Non basta a convincere la maggioranza dei tedeschi predisposta a nuove elezioni nei sondaggi, né a fermare la macchina istituzionale che procede anche in assenza di “motore” politico. Informalmente, ma non troppo, gli esperti della legge elettorale federale hanno già fissato la data per l’eventuale ritorno alle urne: 22 aprile 2018.

Opzione che Steinmeier ha già respinto pubblicamente pur rimanendo nel solco dell’obbligo di gestire eventi ancora tutti da squadernare. Rimane comunque la ratio di pronto impiego nel caso che il vecchio-nuovo capo del governo rimanesse privo della fiducia parlamentare.

IN PARALLELO tra i democristiani c’è chi ancora non si rassegna alla bocciatura dell’esecutivo di minoranza sancita lunedì da Merkel.

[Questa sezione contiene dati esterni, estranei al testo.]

(** A round of the first loop counts an alarm exactly when the silencers
    do not disable it and it is runnable, and exactly then the alarm passes
    the test of the decide loop; the alarm keeps its id and [next_run] is
    not raised. *)
Lemma health_lookup_alarm_gate (sl : SILENCERS) (host : RRDHOST)
    (now next_run : time_t) (rc : RRDCALC) :
  let r :=
    health_lookup_alarm expression_evaluate simple_pattern_matches
      RRDCALC_HAS_DB_LOOKUP rrdset2value_api_v1 sl host now next_run rc in
  let u := update_disabled_silenced simple_pattern_matches sl host rc in
  snd (fst r)
  = negb (snd u)
    && fst (rrdcalc_isrunnable RRDCALC_HAS_DB_LOOKUP (fst u) now next_run)
  /\ decide_gate (fst (fst r)) = snd (fst r)
  /\ snd r <= next_run
  /\ rc_id (fst (fst r)) = rc_id rc.
Proof.
  cbv zeta. unfold decide_gate, health_lookup_alarm.
  assert (Hu : snd (update_disabled_silenced simple_pattern_matches sl host rc)
               = has_flag
                   (rc_rrdcalc_flags
                      (fst (update_disabled_silenced simple_pattern_matches
                              sl host rc))) RRDCALC_FLAG_DISABLED)
    by reflexivity.
  assert (Hid : rc_id (fst (update_disabled_silenced simple_pattern_matches
                              sl host rc)) = rc_id rc) by reflexivity.
  destruct (update_disabled_silenced simple_pattern_matches sl host rc)
    as [rcu disabled].
  cbn [fst snd] in *.
  destruct disabled.
  - cbn [fst snd negb andb]. rewrite <- Hu.
    rewrite andb_false_r. repeat split; [lia | assumption].
  - pose proof (rrdcalc_isrunnable_next_run rcu now next_run) as Hnr.
    destruct (rrdcalc_isrunnable RRDCALC_HAS_DB_LOOKUP rcu now next_run)
      as [runs nr1].
    cbn [fst snd negb andb] in *. destruct runs; cbn [negb].
    + destruct (database_lookup_shape
                  (set_rc_rrdcalc_flags
                     (Z.lor
                        (rc_rrdcalc_flags
                           (set_rc_values (rc_value rcu) (rc_value rcu) rcu))
                        RRDCALC_FLAG_RUNNABLE)
                     (set_rc_values (rc_value rcu) (rc_value rcu) rcu)))
        as (v1 & f1 & -> & Hf1).
      destruct (calculation_shape
                  (set_rc_rrdcalc_flags f1
                     (set_rc_values v1
                        (rc_old_value
                           (set_rc_rrdcalc_flags
                              (Z.lor
                                 (rc_rrdcalc_flags
                                    (set_rc_values (rc_value rcu)
                                       (rc_value rcu) rcu))
                                 RRDCALC_FLAG_RUNNABLE)
                              (set_rc_values (rc_value rcu) (rc_value rcu)
                                 rcu)))
                        (set_rc_rrdcalc_flags
                           (Z.lor
                              (rc_rrdcalc_flags
                                 (set_rc_values (rc_value rcu) (rc_value rcu)
                                    rcu))
                              RRDCALC_FLAG_RUNNABLE)
                           (set_rc_values (rc_value rcu) (rc_value rcu)
                              rcu)))))
        as (v2 & f2 & -> & Hf2).
      cbn [fst snd rc_rrdcalc_flags set_rc_rrdcalc_flags set_rc_values
           rc_write rc_id] in *.
      rewrite !Hf2, !Hf1 by reflexivity.
      rewrite has_flag_lor_same by discriminate.
      rewrite has_flag_lor_disjoint by reflexivity.
      rewrite <- Hu. repeat split; assumption.
    + cbn [fst snd].
      assert (Hoff :
        has_flag
          (rc_rrdcalc_flags
             (if has_flag (rc_rrdcalc_flags rcu) RRDCALC_FLAG_RUNNABLE
              then set_rc_rrdcalc_flags
                     (Z.ldiff (rc_rrdcalc_flags rcu) RRDCALC_FLAG_RUNNABLE)
                     rcu
              else rcu)) RRDCALC_FLAG_RUNNABLE = false).
      { destruct (has_flag (rc_rrdcalc_flags rcu) RRDCALC_FLAG_RUNNABLE)
          eqn:Hr; [|exact Hr].
        cbn [rc_rrdcalc_flags set_rc_rrdcalc_flags rc_write].
        now apply has_flag_ldiff_within. }
      rewrite Hoff. repeat split; [assumption|].
      now destruct (has_flag (rc_rrdcalc_flags rcu) RRDCALC_FLAG_RUNNABLE).
Qed.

Tra i “sovranisti” si distingue il vicepresidente Cdu Arnold Vaatz convinto della necessità di «ricompattare» anzitutto il partito.

Esattamente l’accusa che il settimanale Die Zeit rivolge a Schulz: «Prima die Partei, poi il Paese» nonostante le condizioni straordinarie da “strappare” alla cancelliera. «L’Spd potrebbe quasi dettare il corso all’Union facendo pagare a caro prezzo il mandato a Merkel». Se non fosse che tutte le volte che i socialdemocratici hanno sorretto Mutti sono stati puniti dagli elettori.